Eye muscle proprioceptive manipulation confirms spatial bias in visual attention towards the perceived direction of gaze
Daniela Balslev, William Newman, Paul Knox

Last modified: 2011-09-02

Abstract


Extraocular muscle (EOM) proprioception is thought to help locate visual stimuli relative to the head and body and thus assist visuomotor control. Because 1 Hz rTMS over EOM proprioceptive representation in somatosensory cortex causes not only error in visual localization (Balslev & Miall, 2008), but also a spatial bias in the accuracy of visual detection, it has recently been suggested that eye proprioception plays a role in visual attention (Balslev et al., 2011).

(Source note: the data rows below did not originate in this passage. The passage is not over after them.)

Lemma used_set sb a r b : fs_wf sb a -> 0 <= r < sb_size sb -> 0 <= b < sb_size sb ->
  used sb (<[BBLOCK r sb := set_bit (blk a (BBLOCK r sb)) (r mod BPB)]> a) b = used sb a b || bool_decide (r = b).
Proof.
  intros Hw Hr Hb. pose proof (fw_layout _ _ Hw) as L. destruct (BBLOCK_range _ _ L Hr) as [_ Rr].
  destruct (fw_blk _ _ (BBLOCK r sb) Hw) as [_ Hl]; [pose proof (ly_bmap0 _ L); pose proof (ly_data _ L); lia|].
  destruct (decide (BBLOCK r sb = BBLOCK b sb)) as [E|Hne].
  - unfold used at 1, blk at 1. rewrite E, lookup_insert_eq. simpl. destruct (BPB_bit r) as [? ?]; [lia|].
    destruct (BPB_bit b) as [? ?]; [lia|]. rewrite <- E, bit_free_set by (rewrite ?Hl; lia).
    rewrite E. unfold used. rewrite (bool_decide_ext _ _ (same_bit _ _ _ L Hr Hb E)).
    by destruct (bit_free _ _), (bool_decide _).
  - rewrite used_insert_ne by congruence. rewrite bool_decide_eq_false_2 by congruence. by rewrite orb_false_r.
Qed.

Lemma used_clear sb a r b : fs_wf sb a -> 0 <= r < sb_size sb -> 0 <= b < sb_size sb ->
  used sb (<[BBLOCK r sb := clear_bit (blk a (BBLOCK r sb)) (r mod BPB)]> a) b = used sb a b && negb (bool_decide (r = b)).
Proof.
  intros Hw Hr Hb. pose proof (fw_layout _ _ Hw) as L. destruct (BBLOCK_range _ _ L Hr) as [_ Rr].
  destruct (fw_blk _ _ (BBLOCK r sb) Hw) as [_ Hl]; [pose proof (ly_bmap0 _ L); pose proof (ly_data _ L); lia|].
  destruct (decide (BBLOCK r sb = BBLOCK b sb)) as [E|Hne].
  - unfold used at 1, blk at 1. rewrite E, lookup_insert_eq. simpl. destruct (BPB_bit r) as [? ?]; [lia|].
    destruct (BPB_bit b) as [? ?]; [lia|]. rewrite <- E, bit_free_clear by (rewrite ?Hl; lia).
    rewrite E. unfold used. rewrite (bool_decide_ext _ _ (same_bit _ _ _ L Hr Hb E)).
    by destruct (bit_free _ _), (bool_decide _).
  - rewrite used_insert_ne by congruence. rewrite bool_decide_eq_false_2 by congruence. by rewrite andb_true_r.
Qed.

(** ** Rules for the calls on the store *)

Lemma wp_on_store {X} (c : M T X) Q (s : fs_st T) :
  wp c (fun r t => Q r (set_store t s)) (f_store s) -> wp (on_store c) Q s.
Proof. apply wp_zoom. Qed.

(** Only the store has changed, by a call of the current process. *)
Definition store_only (s s' : fs_st T) : Prop := exists t, s' = set_store t s /\ bs_same (f_store s) t.

#[export] Instance store_only_preorder : PreOrder store_only.
Proof.
  split.
  - intros s. exists (f_store s). split; [by destruct s|done].
  - intros s1 s2 s3 (t & -> & H1) (t' & -> & H2). exists t'. split; [done|]. by etrans.
Qed.

(** A transaction after which the blocks [Tn] are torn. *)
Definition torn_txn (Tn : gset Z) (s : fs_st T) (a : blocks) (H : held) (W : gset Z) : Prop := bs_txn Tn (f_store s) a H W.
Definition txn (s : fs_st T) (a : blocks) (H : held) (W : gset Z) : Prop := torn_txn ∅ s a H W.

The link between eye proprioception and visual attention is however indirect, e.g. the effect of S1-rTMS on visual attention could have been caused by a spread of current to adjacent parietal areas. Here we manipulated the EOM proprioceptive signal directly using passive eye rotation (Knox et al., 2000), which shifts perceived gaze direction of the contralateral eye in the direction of the rotation (Gauthier et al, 1990). Using a visual detection task we found that among retinally equidistant objects, those presented nearer the perceived direction of gaze were detected more accurately. Thus, in addition to its role in visuomotor control, eye proprioception is involved in the allocation of visual attention, facilitating the processing of objects located in the direction of gaze.

References


Balslev, D., Gowen, E., & Miall, R. C. (2011). Decreased visual attention further from the perceived direction of gaze for equidistant retinal targets. Journal of cognitive neuroscience, 23(3), 661-9. Balslev, D., & Miall, R. C. (2008). Eye position representation in human anterior parietal cortex. Journal of Neuroscience, 28, 8968-8972. Gauthier, G. M., Nommay, D., & Vercher, J. L. (1990). The role of ocular muscle proprioception in visual localization of targets. Science, 249(4964), 58-61. Knox, P. C., Weir, C. R., & Murphy, P. J. (2000). Modification of visually guided saccades by a nonvisual afferent feedback signal. Investigative Ophthalmology & Visual Science, 41(9), 2561-2565.